▸ **RECORDED INFORMATION**
##########
(* ===== verification/Budget.v ===== *)
(** * Budget: fixed-precision cost and reservation decisions

    Models [src/internal/budget/budget.go]. Costs are integer micro-USD,
    prices are micro-USD per million tokens. *)

From S2P Require Import Prelude Golib.

Module budget.

Definition tokensPerPriceUnit : Z := 1000000.

Definition ErrExceeded : error := Sentinel "budget.ErrExceeded" "tenant budget exceeded".

(** [math/big] arithmetic is exact; [QuoRem] truncates towards zero. *)
Definition CostMicroUSD (promptTokens completionTokens inputPrice outputPrice : Z) : res Z :=
  if (promptTokens <? 0) || (completionTokens <? 0) || (inputPrice <? 0) || (outputPrice <? 0)
  then Err (New "tokens and prices must not be negative")
  else
    let input := promptTokens * inputPrice in
    let output := completionTokens * outputPrice in
    let total := input + output in
    let divisor := tokensPerPriceUnit in
    let quotient := Z.quot total divisor in
    let remainder := Z.rem total divisor in
    let quotient := if 0 <? remainder then quotient + 1 else quotient in
    if negb (bool_decide (in_int64 quotient))
    then Err (New "calculated cost exceeds supported range")
    else Ok quotient.

(** The subtractions are [int64] subtractions. *)
Definition CanReserve (limit committed activeReservations requested : Z) : res unit :=
  if limit =? 0 then Ok ()
  else if (limit <? 0) || (committed <? 0) || (activeReservations <? 0) || (requested <? 0)
  then Err (New "budget values must not be negative")
  else if (limit <? requested)
          || (wrap64 (limit - requested) <? committed)
          || (wrap64 (wrap64 (limit - requested) - committed) <? activeReservations)
  then Err ErrExceeded
  else Ok ().

(** ** Cost *)

(** The mathematical cost: the total price rounded up to a whole micro-USD. *)
Definition exact_cost (prompt completion inp outp : Z) : Z :=
  (prompt * inp + completion * outp + (tokensPerPriceUnit - 1)) / tokensPerPriceUnit.

Definition non_negative (prompt completion inp outp : Z) : Prop :=
  0 <= prompt ∧ 0 <= completion ∧ 0 <= inp ∧ 0 <= outp.

Lemma ceil_quot (total : Z) : 0 <= total →
  (if 0 <? Z.rem total tokensPerPriceUnit
   then Z.quot total tokensPerPriceUnit + 1 else Z.quot total tokensPerPriceUnit)
  = (total + (tokensPerPriceUnit - 1)) / tokensPerPriceUnit.
Proof.
  intros H. unfold tokensPerPriceUnit.
  rewrite Z.rem_mod_nonneg, Z.quot_div_nonneg by lia.
  pose proof (Z.div_mod total 1000000 ltac:(lia)).
  pose proof (Z.mod_pos_bound total 1000000 ltac:(lia)).
  destruct (0 <? total mod 1000000) eqn:E; reflect.
  - apply Z.div_unique with (r := total mod 1000000 - 1); lia.
  - apply Z.div_unique with (r := 999999 + total mod 1000000); lia.
Qed.

Lemma CostMicroUSD_unfold (p c i o : Z) : non_negative p c i o →
  CostMicroUSD p c i o =
  if bool_decide (in_int64 (exact_cost p c i o)) then Ok (exact_cost p c i o)
  else Err (New "calculated cost exceeds supported range").
Proof.
  intros (Hp & Hc & Hi & Ho). unfold CostMicroUSD.
  rewrite !(proj2 (Z.ltb_ge _ _)) by lia. simpl.
  rewrite ceil_quot by nia. fold (exact_cost p c i o).
  by destruct (bool_decide _).
Qed.

Lemma exact_cost_mono (p c i o p' c' i' o' : Z) :
  non_negative p c i o → p <= p' → c <= c' → i <= i' → o <= o' →
  exact_cost p c i o <= exact_cost p' c' i' o'.
Proof.
  intros (? & ? & ? & ?) ????. unfold exact_cost, tokensPerPriceUnit.
  apply Z.div_le_mono; [lia|]. nia.
Qed.

Lemma exact_cost_nonneg (p c i o : Z) : non_negative p c i o → 0 <= exact_cost p c i o.
Proof.
  intros (? & ? & ? & ?). unfold exact_cost, tokensPerPriceUnit. apply Z.div_pos; nia.
Qed.

Lemma CostMicroUSD_Ok (p c i o r : Z) :
  CostMicroUSD p c i o = Ok r ↔
  non_negative p c i o ∧ r = exact_cost p c i o ∧ r <= int64_max.
Proof.
  split.
  - intros H. assert (Hn : non_negative p c i o).
    { unfold CostMicroUSD in H. split_ifs_in H; reflect. unfold non_negative. lia. }
    rewrite CostMicroUSD_unfold in H by done. split_ifs_in H; reflect.
    destruct Heqb. split_and!; done.
  - intros (Hn & -> & Hmax). rewrite CostMicroUSD_unfold by done.
    rewrite bool_decide_true; [done|].
    pose proof (exact_cost_nonneg p c i o Hn). unfold in_int64, int64_min. lia.
Qed.

(** [CostMicroUSD] is the exact total price rounded up to a
    whole micro-USD. On non-negative [int64] inputs it succeeds exactly when
    that amount fits an [int64], the charge covers the price and exceeds it by
    less than one micro-USD; a negative input is always an error. *)
Theorem CostMicroUSD_spec (prompt completion inp outp : Z) :
  (∀ r, CostMicroUSD prompt completion inp outp = Ok r ↔
     non_negative prompt completion inp outp ∧
     prompt * inp + completion * outp <= r * tokensPerPriceUnit ∧
     r * tokensPerPriceUnit < prompt * inp + completion * outp + tokensPerPriceUnit ∧
     r <= int64_max) ∧
  is_panic (CostMicroUSD prompt completion inp outp) = false.
Proof.
  split.
  - intros r. rewrite CostMicroUSD_Ok. unfold exact_cost, tokensPerPriceUnit.
    split.
    + intros (Hn & -> & Hmax). split_and!; [apply Hn..| | |done].
      all: pose proof (Z.div_mod (prompt * inp + completion * outp + (1000000 - 1)) 1000000
                         ltac:(lia));
        pose proof (Z.mod_pos_bound (prompt * inp + completion * outp + (1000000 - 1)) 1000000
                      ltac:(lia)); lia.
    + intros (Hn & Hlo & Hhi & Hmax). split_and!; [apply Hn..| |done].
      apply Z.div_unique with (r := prompt * inp + completion * outp + 999999 - r * 1000000); lia.
  - unfold CostMicroUSD. split_ifs; done.
Qed.

(** More tokens or higher prices never cost less, and a cost that is in range
    stays in range when tokens and prices shrink. *)
Lemma CostMicroUSD_mono (p c i o p' c' i' o' r' : Z) :
  non_negative p c i o → p <= p' → c <= c' → i <= i' → o <= o' →
  CostMicroUSD p' c' i' o' = Ok r' →
  ∃ r, CostMicroUSD p c i o = Ok r ∧ 0 <= r <= r'.
Proof.
  intros Hn ???? (Hn' & -> & Hmax)%CostMicroUSD_Ok.
  pose proof (exact_cost_mono p c i o p' c' i' o' Hn ltac:(done) ltac:(done) ltac:(done)
    ltac:(done)).
  exists (exact_cost p c i o). split; [apply CostMicroUSD_Ok; split_and!; [done..|lia]|].
  split; [by apply exact_cost_nonneg|done].
Qed.

(** ** Reservations *)

(** The subtractions stay in range, so the verdict is the exact one. *)
Lemma CanReserve_decides (limit committed active requested : Z)
  (Hl : in_int64 limit) (Hc : in_int64 committed) (Ha : in_int64 active)
  (Hr : in_int64 requested) :
  (CanReserve limit committed active requested = Ok () ↔
     limit = 0 ∨ (0 <= committed ∧ 0 <= active ∧ 0 <= requested ∧ 0 < limit ∧
                  committed + active + requested <= limit)) ∧
  (CanReserve limit committed active requested = Err ErrExceeded ↔
     0 < limit ∧ 0 <= committed ∧ 0 <= active ∧ 0 <= requested ∧
     limit < committed + active + requested).
Proof.
  unfold CanReserve.
  destruct (limit =? 0) eqn:E0; reflect.
  { split; split; intros; try done; try lia; by left. }
  destruct ((limit <? 0) || (committed <? 0) || (active <? 0) || (requested <? 0)) eqn:E1.
  { assert (limit < 0 ∨ committed < 0 ∨ active < 0 ∨ requested < 0) by (clear -E1; lia).
    split; split; intros; try done; lia. }
  reflect. unfold in_int64, int64_min, int64_max in *.
  destruct (limit <? requested) eqn:E2; reflect; simpl.
  { split; split; intros; try done; lia. }
  rewrite (wrap64_id (limit - requested)) by (unfold in_int64, int64_min, int64_max; lia).
  destruct (limit - requested <? committed) eqn:E3; reflect; simpl.
  { split; split; intros; try done; lia. }
  rewrite wrap64_id by (unfold in_int64, int64_min, int64_max; lia).
  destruct (_ <? active) eqn:E4; reflect; split; split; intros; try done; lia.
Qed.

(** On [int64] values the subtractions of [CanReserve] never
    overflow, and its verdict is the exact one: with a limit set it admits a
    request exactly when nothing is negative and committed use plus active
    reservations plus the request stay within the limit; it answers
    [ErrExceeded] exactly when they do not. A zero limit admits everything. *)
Theorem CanReserve_exact (limit committed active requested : Z)
  (Hl : in_int64 limit) (Hc : in_int64 committed) (Ha : in_int64 active)
  (Hr : in_int64 requested) :
  (CanReserve limit committed active requested = Ok () ↔
     limit = 0 ∨ (0 <= committed ∧ 0 <= active ∧ 0 <= requested ∧ 0 < limit ∧
                  committed + active + requested <= limit)) ∧
  (CanReserve limit committed active requested = Err ErrExceeded ↔
     0 < limit ∧ 0 <= committed ∧ 0 <= active ∧ 0 <= requested ∧
     limit < committed + active + requested).
Proof. by apply CanReserve_decides. Qed.

Lemma CanReserve_exact_witness :
  CanReserve 100 40 30 30 = Ok () ∧ CanReserve 100 40 30 31 = Err ErrExceeded.
Proof.
  split; [apply (CanReserve_exact 100 40 30 30)|apply (CanReserve_exact 100 40 30 31)];
    (by vm_compute) || (right; lia) || lia.
Defined.
End budget.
##########
▸ **WHAT THIS TASK INVOLVES**
Using the entries above, return each line that includes the word "plus".

▸ **SOLUTION**
    request exactly when nothing is negative and committed use plus active
    reservations plus the request stay within the limit; it answers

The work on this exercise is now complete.